Heritage is key to local economies and local resilience

The ninth annual Heritage Counts report prepared by English Heritage on behalf of the heritage sector, reveals heritage plays a distinct and important role in the English economy. The report reveals that

  • over a 10 year period, every £1 invested in historic attractions generates £1.70 in additional economic activity and every £1 invested in historic environment generates £1.60

  • investments in 72 historic visitor attractions have created 3,600 jobs and safeguarded a further 6,900. On average each site has generated almost £3 million of additional expenditure in regional economies

  • half of all jobs created by heritage tourism are in local businesses

  • 24.8 million adults in England visited 2 heritage site in 2009, one million more than in 2008

  • membership of heritage organisations is at a record high, with 3.76m National Trust members, 988,000 English Heritage members and 31,100 Historic Houses Association Friends. More than the total membership of the UK political parties.
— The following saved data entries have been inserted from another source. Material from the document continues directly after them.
(* ===== verification/Reader.v ===== *)
(** * The connection reader: http_reader.h and http_reader.c

    The accumulation buffer with its capacity, the extraction of one message,
    the two timeouts, and the loop around [poll] and [recv]. *)
From S2P Require Import Prelude CLib Proc Request Parser World.

Inductive http_read_result_t :=
| HTTP_READ_OK
| HTTP_READ_CLIENT_CLOSED
| HTTP_READ_TIMEOUT
| HTTP_READ_TOO_LARGE
| HTTP_READ_IO_ERROR
| HTTP_READ_BAD_REQUEST
| HTTP_READ_UNSUPPORTED_TRANSFER_ENCODING
| HTTP_READ_INVALID_CONTENT_LENGTH
| HTTP_READ_OUT_OF_MEMORY.

#[global] Instance http_read_result_eq_dec : EqDecision http_read_result_t.
Proof. solve_decision. Defined.

(** [rd_bytes] are the first [length] bytes of [data]. *)
Record http_reader_t := Reader {
  rd_data : option nat;
  rd_bytes : list byte;
  rd_capacity : Z;
}.

Definition rd_length (r : http_reader_t) : Z := zlen (rd_bytes r).

Definition HTTP_READER_INITIAL_CAPACITY : Z := 4096.
Definition HTTP_READER_RECV_CHUNK : Z := 4096.
Definition HTTP_READER_ONESHOT_TIMEOUT_SEC : Z := 30.

Definition map_framing_error (result : http_parse_result_t) : http_read_result_t :=
  match result with
  | HTTP_PARSE_OK => HTTP_READ_OK
  | HTTP_PARSE_TOO_LARGE => HTTP_READ_TOO_LARGE
  | HTTP_PARSE_UNSUPPORTED_TRANSFER_ENCODING => HTTP_READ_UNSUPPORTED_TRANSFER_ENCODING
  | HTTP_PARSE_INVALID_CONTENT_LENGTH => HTTP_READ_INVALID_CONTENT_LENGTH
  | HTTP_PARSE_OUT_OF_MEMORY => HTTP_READ_OUT_OF_MEMORY
  | _ => HTTP_READ_BAD_REQUEST
  end.

Definition http_reader_init : http_reader_t :=
  {| rd_data := None; rd_bytes := []; rd_capacity := 0 |}.

Definition http_reader_destroy (reader : http_reader_t) : M proc http_reader_t :=
  free (rd_data reader);; mret http_reader_init.

(** The doubling loop; 64 rounds are enough for any [size_t]. *)
Fixpoint grow_capacity (fuel : nat) (new_capacity needed : Z) : option Z :=
  match fuel with
  | O => None
  | S fuel =>
      if new_capacity <? needed then
        if HTTP_MAX_MESSAGE_BYTES / 2 <? new_capacity then Some HTTP_MAX_MESSAGE_BYTES
        else grow_capacity fuel (wrap64 (new_capacity * 2)) needed
      else Some new_capacity
  end.

Definition ensure_capacity (reader : http_reader_t) (needed : Z) : M proc (bool * http_reader_t) :=
  if needed <=? rd_capacity reader then mret (true, reader)
  else if HTTP_MAX_MESSAGE_BYTES <? needed then mret (false, reader)
  else
    match grow_capacity 64
            (if rd_capacity reader =? 0 then HTTP_READER_INITIAL_CAPACITY else rd_capacity reader)
            needed with
    | None => no_return
    | Some new_capacity =>
        if (new_capacity <? needed) || (HTTP_MAX_MESSAGE_BYTES <? new_capacity) then
          mret (false, reader)
        else
          grown ← realloc (rd_data reader);
          match grown with
          | None => mret (false, reader)
          | Some b =>
              mret (true, {| rd_data := Some b; rd_bytes := rd_bytes reader;
                             rd_capacity := new_capacity |})
          end
    end.

(** HTTP_READ_IO_ERROR here means that more data is needed. *)
Definition try_extract_length (reader : http_reader_t) : M proc (http_read_result_t * nat) :=
  if rd_length reader =? 0 then mret (HTTP_READ_IO_ERROR, 0%nat)
  else
    match http_find_header_terminator (rd_bytes reader) with
    | None =>
        if HTTP_MAX_HEADER_BYTES <=? rd_length reader then mret (HTTP_READ_TOO_LARGE, 0%nat)
        else mret (HTTP_READ_IO_ERROR, 0%nat)
    | Some header_end =>
        let header_bytes := (header_end + 4)%nat in
        if HTTP_MAX_HEADER_BYTES <? Z.of_nat header_bytes then mret (HTTP_READ_TOO_LARGE, 0%nat)
        else
          framing ← http_inspect_message_framing (rd_bytes reader) header_bytes;
          match framing with
          | inl e => mret (map_framing_error e, 0%nat)
          | inr body_length =>
              if HTTP_MAX_MESSAGE_BYTES - Z.of_nat header_bytes <? body_length then
                mret (HTTP_READ_TOO_LARGE, 0%nat)
              else
                let total := Z.of_nat header_bytes + body_length in
                if rd_length reader <? total then mret (HTTP_READ_IO_ERROR, 0%nat)
                else mret (HTTP_READ_OK, Z.to_nat total)
          end
    end.

(** A newly allocated copy of the first message; the rest moves to the front. *)
Definition take_message (reader : http_reader_t) (message_length : nat)
  : M proc (http_read_result_t * http_reader_t * option cstr) :=
  copy ← malloc;
  match copy with
  | None => mret (HTTP_READ_OUT_OF_MEMORY, reader, None)
  | Some b =>
      mret (HTTP_READ_OK,
            {| rd_data := rd_data reader; rd_bytes := drop message_length (rd_bytes reader);
               rd_capacity := rd_capacity reader |},
            Some (CStr (Some b) (take message_length (rd_bytes reader))))
  end.

Definition timespec_before (a b : timespec) : bool :=
  if negb (tv_sec a =? tv_sec b) then tv_sec a <? tv_sec b
  else tv_nsec a <? tv_nsec b.

(** Milliseconds from [now] to [deadline]. *)
Definition remaining_ms (now deadline : timespec) : Z :=
  if negb (timespec_before now deadline) then 0
  else
    let sec := tv_sec deadline - tv_sec now in
    let nsec := tv_nsec deadline - tv_nsec now in
    let '(sec, nsec) := if nsec <? 0 then (sec - 1, nsec + 1000000000) else (sec, nsec) in
    if 1000 <? sec then 1000 * 1000
    else
      let ms := sec * 1000 + Z.quot nsec 1000000 in
      if ms <=? 0 then 0
      else if 2147483647 <? ms then 2147483647
      else ms.

Definition remaining_timeout_ms (deadline : timespec) : M world Z :=
  now ← clock_gettime;
  mret (match now with None => 1000 | Some now => remaining_ms now deadline end).

(** The [for (;;)] around [poll]: 1 readable, 0 timeout, -1 error; each round
    takes one answer. *)
Fixpoint wait_readable_loop (fuel : nat) (timeout_ms : Z) : M world Z :=
  match fuel with
  | O => no_return
  | S fuel =>
      rc ← poll timeout_ms;
      match rc with
      | PollError EINTR => wait_readable_loop fuel timeout_ms
      | PollError _ => mret (-1)
      | PollTimeout => mret 0
      | PollReady true _ => mret 1
      | PollReady false true => mret 1
      | PollReady false false => mret (-1)
      end
  end.

Definition wait_readable (timeout_ms : Z) : M world Z := fun w =>
  wait_readable_loop (S (length (w_poll w))) timeout_ms w.

Definition clear_reader (reader : http_reader_t) : http_reader_t :=
  {| rd_data := rd_data reader; rd_bytes := []; rd_capacity := rd_capacity reader |}.

(** The number of bytes the buffer must be able to hold before [recv]:
    [inl] an error that empties the reader. *)
Definition bytes_needed (reader : http_reader_t) : M proc (http_read_result_t + Z) :=
  let need := wrap64 (rd_length reader + HTTP_READER_RECV_CHUNK) in
  match http_find_header_terminator (rd_bytes reader) with
  | None =>
      if HTTP_MAX_HEADER_BYTES <=? rd_length reader then mret (inl HTTP_READ_TOO_LARGE)
      else
        let need := if HTTP_MAX_HEADER_BYTES <? need then HTTP_MAX_HEADER_BYTES else need in
        if need <=? rd_length reader then mret (inl HTTP_READ_TOO_LARGE) else mret (inr need)
  | Some header_end =>
      let header_bytes := (header_end + 4)%nat in
      framing ← http_inspect_message_framing (rd_bytes reader) header_bytes;
      match framing with
      | inl e => mret (inl (map_framing_error e))
      | inr body_length =>
          if HTTP_MAX_MESSAGE_BYTES - Z.of_nat header_bytes <? body_length then
            mret (inl HTTP_READ_TOO_LARGE)
          else mret (inr (Z.of_nat header_bytes + body_length))
      end
  end.

Definition add_seconds (t : timespec) (s : Z) : timespec :=
  {| tv_sec := tv_sec t + s; tv_nsec := tv_nsec t |}.

(** [timeout_ms = keep_alive_timeout_sec * 1000], an [int], and the guard against
    its overflow. *)
Definition idle_timeout_ms (keep_alive_timeout_sec : Z) : Z :=
  let timeout_ms := wrap32 (keep_alive_timeout_sec * 1000) in
  if timeout_ms <? 0 then 1000 else timeout_ms.

(** The timeout of the next wait; [None] when the request deadline has passed. *)
Definition next_timeout (deadline : option timespec) (keep_alive_timeout_sec : Z)
  : M world (option Z) :=
  match deadline with
  | None => mret (Some (idle_timeout_ms keep_alive_timeout_sec))
  | Some d =>
      timeout_ms ← remaining_timeout_ms d;
      mret (if timeout_ms =? 0 then None else Some timeout_ms)
  end.

Definition read_result : Type := http_read_result_t * http_reader_t * option cstr.

(** One round of the [for (;;)] of [http_reader_next_request], in four parts;
    [again] is the next round, and [deadline] is [None] while
    [deadline_active] is 0.  Last, what follows [recv]: *)
Section round.
  Context (keep_alive_timeout_sec request_timeout_sec : Z).
  Context (again : http_reader_t -> option timespec -> M world read_result).

Definition after_recv (reader : http_reader_t) (deadline : option timespec) (n : recv_answer)
  : M world read_result :=
  match n with
  | RecvError EINTR => again reader deadline
  | RecvError EAGAIN => mret (HTTP_READ_TIMEOUT, reader, None)
  | RecvError _ => mret (HTTP_READ_IO_ERROR, reader, None)
  | RecvEof | RecvData [] => mret (HTTP_READ_CLIENT_CLOSED, clear_reader reader, None)
  | RecvData bs =>
      let grown :=
        {| rd_data := rd_data reader; rd_bytes := rd_bytes reader ++ bs;
           rd_capacity := rd_capacity reader |} in
      match deadline with
      | Some d => again grown deadline
      | None =>
          now ← clock_gettime;
          match now with
          | None => mret (HTTP_READ_IO_ERROR, reader, None)
          | Some t => again grown (Some (add_seconds t request_timeout_sec))
          end
      end
  end.

(** Before it, the wait for the socket. *)
Definition wait_and_recv (reader : http_reader_t) (deadline : option timespec) (space : Z)
  : M world read_result :=
  timeout ← next_timeout deadline keep_alive_timeout_sec;
  match timeout with
  | None => mret (HTTP_READ_TIMEOUT, reader, None)
  | Some timeout_ms =>
      wait_rc ← wait_readable timeout_ms;
      if wait_rc =? 0 then mret (HTTP_READ_TIMEOUT, reader, None)
      else if wait_rc <? 0 then mret (HTTP_READ_IO_ERROR, reader, None)
      else
        n ← recv (Z.to_nat space);
        after_recv reader deadline n
  end.

(** Before that, the room for more bytes. *)
Definition make_room (reader : http_reader_t) (deadline : option timespec)
  : M world read_result :=
  needed ← lift (bytes_needed reader);
  match needed with
  | inl e => mret (e, clear_reader reader, None)
  | inr need =>
      '(ok, reader) ← lift (ensure_capacity reader need);
      if negb ok then
        if HTTP_MAX_MESSAGE_BYTES <? need
        then mret (HTTP_READ_TOO_LARGE, clear_reader reader, None)
        else mret (HTTP_READ_OUT_OF_MEMORY, reader, None)
      else
        let space := rd_capacity reader - rd_length reader in
        if space =? 0 then mret (HTTP_READ_TOO_LARGE, clear_reader reader, None)
        else wait_and_recv reader deadline space
  end.

(** First, the attempt to extract a message. *)
Definition read_round (reader : http_reader_t) (deadline : option timespec)
  : M world read_result :=
  '(ready, message_length) ← lift (try_extract_length reader);
  match ready with
  | HTTP_READ_OK => lift (take_message reader message_length)
  | HTTP_READ_IO_ERROR => make_room reader deadline
  | e => mret (e, clear_reader reader, None)
  end.
End round.

(** The loop: every round that does not return takes at least one answer of
    [poll]. *)
Fixpoint reader_loop (fuel : nat) (keep_alive_timeout_sec request_timeout_sec : Z)
    (reader : http_reader_t) (deadline : option timespec) : M world read_result :=
  match fuel with
  | O => no_return
  | S fuel =>
      read_round keep_alive_timeout_sec request_timeout_sec
        (reader_loop fuel keep_alive_timeout_sec request_timeout_sec) reader deadline
  end.

Definition http_reader_next_request (reader : http_reader_t)
    (keep_alive_timeout_sec request_timeout_sec : Z) : M world read_result :=
  let keep_alive_timeout_sec := if keep_alive_timeout_sec <? 1 then 1 else keep_alive_timeout_sec in
  let request_timeout_sec := if request_timeout_sec <? 1 then 1 else request_timeout_sec in
  let run deadline : M world read_result := fun w =>
    reader_loop (S (length (w_poll w))) keep_alive_timeout_sec request_timeout_sec
      reader deadline w in
  if 0 <? rd_length reader then
    now ← clock_gettime;
    match now with
    | None => mret (HTTP_READ_IO_ERROR, reader, None)
    | Some t => run (Some (add_seconds t request_timeout_sec))
    end
  else run None.

Definition http_read_request : M world (http_read_result_t * option cstr) :=
  '(rc, reader, buffer) ← http_reader_next_request http_reader_init
                            HTTP_READER_ONESHOT_TIMEOUT_SEC HTTP_READER_ONESHOT_TIMEOUT_SEC;
  lift (http_reader_destroy reader);;
  mret (rc, buffer).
VisitBritian research identified heritage is a key driver of tourism, the UK’s third largest export industry and a direct employer of 1.36 million people, rising to 2.6 million when the indirect impact of tourism is taken into account. A third of international visitors cite our historic attractions as the main factor in choosing to come to the UK and more than half of international tourists visit a built heritage site on their visit. Investments in 72 historic visitor attractions have created 3,600 jobs, safeguarded a further 6,900, while generating an additional £190.9 million of expenditure in regional economies.

Heritage benefits local economies in at least two main ways: by attracting tourist visitors, and by providing distinctive and attractive locations for businesses, visitors and residents alike.

Investment in the local historic environment also supports the economic performance of cities, towns and villages by significantly improving their appeal as destinations, attracting new businesses and residents, encouraging people to spend more locally and enhancing perceptions of areas. Investment in the historic environment also improves the quality of life for local people. 93% of people agreed that the historic environment improved the perception of their local area and 92% agreed that it raised pride in their local area.

Baroness Andrews, Chair of English Heritage, commented “Heritage Counts proves the value of investing in heritage. But across the public, private and voluntary sectors it will be a challenge to continue to invest, at the very time when we need it most. We must make sure that public funds for heritage are not cut disproportionately and that we work together to find creative ways to get the maximum value from public, private and voluntary resources. Our heritage needs us now more than ever.”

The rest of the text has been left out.